(* ===== verification/Cell.v ===== *)
(** [cell.go] and [cellmerged.go]: reading and writing cells, formulas,
    hyperlinks and merged ranges. *)
From S2P Require Export NumFmt Workbook.

Definition STCellFormulaTypeShared : string := "shared".

(** ** Ranges *)

Definition checkCellInArea (cell area : string) : bool * option goerr :=
  match CellNameToCoordinates cell with
  | (_, Some err) => err_with false err
  | ((col, row), None) =>
      match strings_Split area ":" with
      | [first; last] =>
          let '(firstCol, firstRow) := (CellNameToCoordinates first).1 in
          let '(lastCol, lastRow) := (CellNameToCoordinates last).1 in
          ok ((firstCol <=? col) && (col <=? lastCol) && (firstRow <=? row) && (row <=? lastRow))
      | _ => ok false
      end
  end.

(** [strings.Split(ref, ":")[0]]; the split of any string has an element. *)
Definition ref_start (ref : string) : string := match strings_Split ref ":" with x :: _ => x | [] => "" end.

Section cell.
Context `{GoEnv}.

(** The loop of [mergeCellsParser]: an area moves the name to its first cell,
    and the next areas are compared with that. *)
Fixpoint merge_loop (areas : list xlsxMergeCell) (axis : string) : string * option goerr :=
  match areas with
  | [] => ok axis
  | area :: rest =>
      match checkCellInArea axis (xlsxMergeCell_Ref area) with
      | (_, Some err) => err_with axis err
      | (true, None) => merge_loop rest (ref_start (xlsxMergeCell_Ref area))
      | (false, None) => merge_loop rest axis
      end
  end.

Definition merge_areas (xlsx : xlsxWorksheet) : list xlsxMergeCell :=
  match xlsxWorksheet_MergeCells xlsx with Some m => xlsxMergeCells_Cells m | None => [] end.

Definition mergeCellsParser (xlsx : xlsxWorksheet) (axis : string) : string * option goerr :=
  merge_loop (merge_areas xlsx) (strings_ToUpper axis).

(** The last range of columns that contains the column gives the style. *)
Definition prepareCellStyle (xlsx : xlsxWorksheet) (col style : Z) : Z :=
  match xlsxWorksheet_Cols xlsx with
  | Some cols =>
      if style =? 0 then
        foldl (fun style c => if (xlsxCol_Min c <=? col) && (col <=? xlsxCol_Max c) then xlsxCol_Style c else style)
          style (xlsxCols_Col cols)
      else style
  | None => style
  end.

(** ** A pointer to a cell *)

Record cell_ptr := mk_cell_ptr { cell_sheet : sheet_ptr; cell_col : Z; cell_row : Z }.

Definition cell_get (xlsx : xlsxWorksheet) (col row : Z) : outcome xlsxC :=
  r ← list_get (sheet_rows xlsx) (row - 1); list_get (xlsxRow_C r) (col - 1).

Definition cell_set (col row : Z) (c : xlsxC) (xlsx : xlsxWorksheet) : outcome xlsxWorksheet :=
  r ← list_get (sheet_rows xlsx) (row - 1);
  C ← list_set (xlsxRow_C r) (col - 1) c;
  Row ← list_set (sheet_rows xlsx) (row - 1) (r <| xlsxRow_C := C |>);
  Ret (set_rows Row xlsx).

Definition load_cell (p : cell_ptr) : M xlsxC :=
  xlsx ← deref (cell_sheet p); lift (cell_get xlsx (cell_col p) (cell_row p)).

Definition store_cell (p : cell_ptr) (c : xlsxC) : M unit :=
  update_o (cell_sheet p) (cell_set (cell_col p) (cell_row p) c).

Definition nil_cell : cell_ptr := mk_cell_ptr None 0 0.

Definition prepareCell (p : sheet_ptr) (cell : string) : M ((cell_ptr * Z * Z) * option goerr) :=
  xlsx ← deref p;
  let! cell := mret (mergeCellsParser xlsx cell) orelse (nil_cell, 0, 0) in
  let! (col, row) := mret (CellNameToCoordinates cell) orelse (nil_cell, 0, 0) in
  update_o p (fun xlsx => prepareSheetXML xlsx col row);;
  (* the address of the cell: both indices are checked *)
  xlsx ← deref p; lift (cell_get xlsx col row);;
  mret (ok (mk_cell_ptr p col row, col, row)).

(** The common course of the setters: [f] computes the new cell, its style being
    prepared already. *)
Definition set_cell (sheet axis : string) (g : xlsxC -> xlsxC) : M (option goerr) :=
  let! p := workSheetReader sheet in
  let! (cellData, col, _) := prepareCell p axis in
  c ← load_cell cellData;
  xlsx ← deref p;
  store_cell cellData (g (c <| xlsxC_S := prepareCellStyle xlsx col (xlsxC_S c) |>));;
  mret None.

Definition SetCellInt (sheet axis : string) (value : Z) : M (option goerr) :=
  set_cell sheet axis (fun c => c <| xlsxC_T := "" |> <| xlsxC_V := strconv_Itoa value |>).

Definition SetCellBool (sheet axis : string) (value : bool) : M (option goerr) :=
  set_cell sheet axis (fun c => c <| xlsxC_T := "b" |> <| xlsxC_V := if value then "1" else "0" |>).

(** [FormatFloat] panics on a bit size other than 32 and 64, after the style
    and the type have been written. *)
Definition SetCellFloat (sheet axis : string) (value : float64) (prec bitSize : Z) : M (option goerr) :=
  match strconv_FormatFloat_f value prec bitSize with
  | Ret text => set_cell sheet axis (fun c => c <| xlsxC_T := "" |> <| xlsxC_V := text |>)
  | Panic =>
      let! p := workSheetReader sheet in
      let! _ := prepareCell p axis in
      panic
  end.

Definition NameSpaceXML_space : xml_Attr := mk_xml_Attr (mk_xml_Name NameSpaceXML "space") "preserve".

Definition starts_with_space (value : string) : bool :=
  match value with String c _ => byte_val c =? 32 | EmptyString => false end.

Definition SetCellStr (sheet axis value : string) : M (option goerr) :=
  let value := if 32767 <? len value then str_take (Z.to_nat 32767) value else value in
  set_cell sheet axis (fun c =>
    (if starts_with_space value then c <| xlsxC_XMLSpace := NameSpaceXML_space |> else c)
      <| xlsxC_T := "str" |> <| xlsxC_V := value |>).

Definition SetCellDefault (sheet axis value : string) : M (option goerr) :=
  set_cell sheet axis (fun c => c <| xlsxC_T := "" |> <| xlsxC_V := value |>).

(** ** Reading a cell *)

(** [getCellStringFunc]: the cells with the name in the rows with the number,
    until the function accepts one. *)
Fixpoint get_in_cells (axis : string) (C : list xlsxC) (fn : xlsxC -> M ((string * bool) * option goerr))
    : M (option (string * option goerr)) :=
  match C with
  | [] => mret None
  | colData :: rest =>
      if negb (bool_decide (axis = xlsxC_R colData)) then get_in_cells axis rest fn
      else
        r ← fn colData;
        match r with
        | (_, Some err) => mret (Some ("", Some err))
        | ((val, true), None) => mret (Some (val, None))
        | ((_, false), None) => get_in_cells axis rest fn
        end
  end.

Fixpoint get_in_rows (axis : string) (row : Z) (Row : list xlsxRow)
    (fn : xlsxC -> M ((string * bool) * option goerr)) : M (option (string * option goerr)) :=
  match Row with
  | [] => mret None
  | rowData :: rest =>
      if negb (xlsxRow_R rowData =? row) then get_in_rows axis row rest fn
      else
        r ← get_in_cells axis (xlsxRow_C rowData) fn;
        match r with Some res => mret (Some res) | None => get_in_rows axis row rest fn end
  end.

Definition getCellStringFunc (sheet axis : string)
    (fn : xlsxWorksheet -> xlsxC -> M ((string * bool) * option goerr)) : M (string * option goerr) :=
  let! p := workSheetReader sheet orelse "" in
  xlsx ← deref p;
  let! axis := mret (mergeCellsParser xlsx axis) orelse "" in
  let! (_, row) := mret (CellNameToCoordinates axis) orelse "" in
  let lastRowNum := match last (sheet_rows xlsx) with Some r => xlsxRow_R r | None => 0 end in
  if lastRowNum <? row then mret (ok "")
  else
    r ← get_in_rows axis row (sheet_rows xlsx) (fn xlsx);
    mret (match r with Some res => res | None => ok "" end).

Definition formattedValue (s : Z) (v : string) : M string :=
  if s =? 0 then mret v
  else
    styleSheet ← stylesReader;
    match xlsxStyleSheet_CellXfs styleSheet with
    | None => panic
    | Some xfs =>
        xf ← lift (list_get (xlsxCellXfs_Xf xfs) s);
        mret (match builtInNumFmtFunc (xlsxXf_NumFmtID xf) with
              | Some f => f (xlsxXf_NumFmtID xf) v
              | None => v
              end)
    end.

Definition getValueFrom (c : xlsxC) (d : xlsxSST) : M (string * option goerr) :=
  let t := xlsxC_T c in
  if bool_decide (t = "s") then
    si ← lift (list_get (xlsxSST_SI d) (atoi_ignore (xlsxC_V c)));
    match xlsxSI_R si with
    | [] => v ← formattedValue (xlsxC_S c) (xlsxSI_T si); mret (ok v)
    | rs => mret (ok (foldl (fun value r => value +:+ xlsxR_T r) "" rs))
    end
  else if bool_decide (t = "str") then v ← formattedValue (xlsxC_S c) (xlsxC_V c); mret (ok v)
  else if bool_decide (t = "inlineStr") then
    match xlsxC_IS c with
    | Some inline => v ← formattedValue (xlsxC_S c) (xlsxIS_T inline); mret (ok v)
    | None => panic
    end
  else v ← formattedValue (xlsxC_S c) (xlsxC_V c); mret (ok v).

Definition GetCellValue (sheet axis : string) : M (string * option goerr) :=
  getCellStringFunc sheet axis (fun _ c =>
    d ← sharedStringsReader;
    r ← getValueFrom c d;
    match r with
    | (val, Some err) => mret (err_with (val, false) err)
    | (val, None) => mret (ok (val, true))
    end).

(** ** Formulas *)

Definition is_shared_master (si : string) (c : xlsxC) : bool :=
  match xlsxC_F c with
  | Some f => negb (bool_decide (xlsxF_Ref f = "")) && bool_decide (xlsxF_T f = STCellFormulaTypeShared)
              && bool_decide (xlsxF_Si f = si)
  | None => false
  end.

Definition getSharedForumula (xlsx : xlsxWorksheet) (si : string) : string :=
  match list_find (fun c => is_shared_master si c = true) (r ← sheet_rows xlsx; xlsxRow_C r) with
  | Some (_, c) => match xlsxC_F c with Some f => xlsxF_Content f | None => "" end
  | None => ""
  end.

Definition cell_formula (x : xlsxWorksheet) (c : xlsxC) : (string * bool) * option goerr :=
  match xlsxC_F c with
  | None => ok ("", false)
  | Some f =>
      if bool_decide (xlsxF_T f = STCellFormulaTypeShared) then ok (getSharedForumula x (xlsxF_Si f), true)
      else ok (xlsxF_Content f, true)
  end.

Definition GetCellFormula (sheet axis : string) : M (string * option goerr) :=
  getCellStringFunc sheet axis (fun x c => mret (cell_formula x c)).

Definition SetCellFormula (sheet axis formula : string) : M (option goerr) :=
  let! p := workSheetReader sheet in
  let! (cellData, _, _) := prepareCell p axis in
  c ← load_cell cellData;
  if bool_decide (formula = "") then
    store_cell cellData (c <| xlsxC_F := None |>);;
    index ← GetSheetIndex sheet;
    deleteCalcChain index axis;;
    mret None
  else
    store_cell cellData (c <| xlsxC_F := Some
      (match xlsxC_F c with
       | Some f => f <| xlsxF_Content := formula |>
       | None => (gozero : xlsxF) <| xlsxF_Content := formula |>
       end) |>);;
    mret None.

(** ** Hyperlinks *)

Definition sheet_links (xlsx : xlsxWorksheet) : list xlsxHyperlink :=
  match xlsxWorksheet_Hyperlinks xlsx with Some h => xlsxHyperlinks_Hyperlink h | None => [] end.

Definition GetCellHyperLink (sheet axis : string) : M ((bool * string) * option goerr) :=
  let! _ := mret (SplitCellName axis) orelse (false, "") in
  let! p := workSheetReader sheet orelse (false, "") in
  xlsx ← deref p;
  let! axis := mret (mergeCellsParser xlsx axis) orelse (false, "") in
  match list_find (fun link => xlsxHyperlink_Ref link = axis) (sheet_links xlsx) with
  | Some (_, link) =>
      if bool_decide (xlsxHyperlink_RID link = "") then mret (ok (true, xlsxHyperlink_Location link))
      else target ← getSheetRelationshipsTargetByID sheet (xlsxHyperlink_RID link); mret (ok (true, target))
  | None => mret (ok (false, ""))
  end.

Definition add_link (link : xlsxHyperlink) (xlsx : xlsxWorksheet) : xlsxWorksheet :=
  xlsx <| xlsxWorksheet_Hyperlinks := Some (mk_xlsxHyperlinks (sheet_links xlsx ++ [link])) |>.

Definition SetCellHyperLink (sheet axis link linkType : string) : M (option goerr) :=
  let! _ := mret (SplitCellName axis) in
  let! p := workSheetReader sheet in
  xlsx ← deref p;
  let! axis := mret (mergeCellsParser xlsx axis) in
  assign p (xlsx <| xlsxWorksheet_Hyperlinks := Some (mk_xlsxHyperlinks (sheet_links xlsx)) |>);;
  if 65529 <? zlen (sheet_links xlsx) then
    mret (Some (ErrText "over maximum limit hyperlinks in a worksheet"))
  else if bool_decide (linkType = "External") then
    rID ← addSheetRelationships sheet SourceRelationshipHyperLink link linkType;
    update p (add_link ((gozero : xlsxHyperlink) <| xlsxHyperlink_Ref := axis |>
                          <| xlsxHyperlink_RID := "rId" +:+ strconv_Itoa rID |>));;
    mret None
  else if bool_decide (linkType = "Location") then
    update p (add_link ((gozero : xlsxHyperlink) <| xlsxHyperlink_Ref := axis |> <| xlsxHyperlink_Location := link |>));;
    mret None
  else mret (Some (ErrInvalidLinkType linkType)).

Exercise prompt. Sift the material for lines with the string "bitSize". Copy each one found.

Exercise result.
Definition SetCellFloat (sheet axis : string) (value : float64) (prec bitSize : Z) : M (option goerr) :=
  match strconv_FormatFloat_f value prec bitSize with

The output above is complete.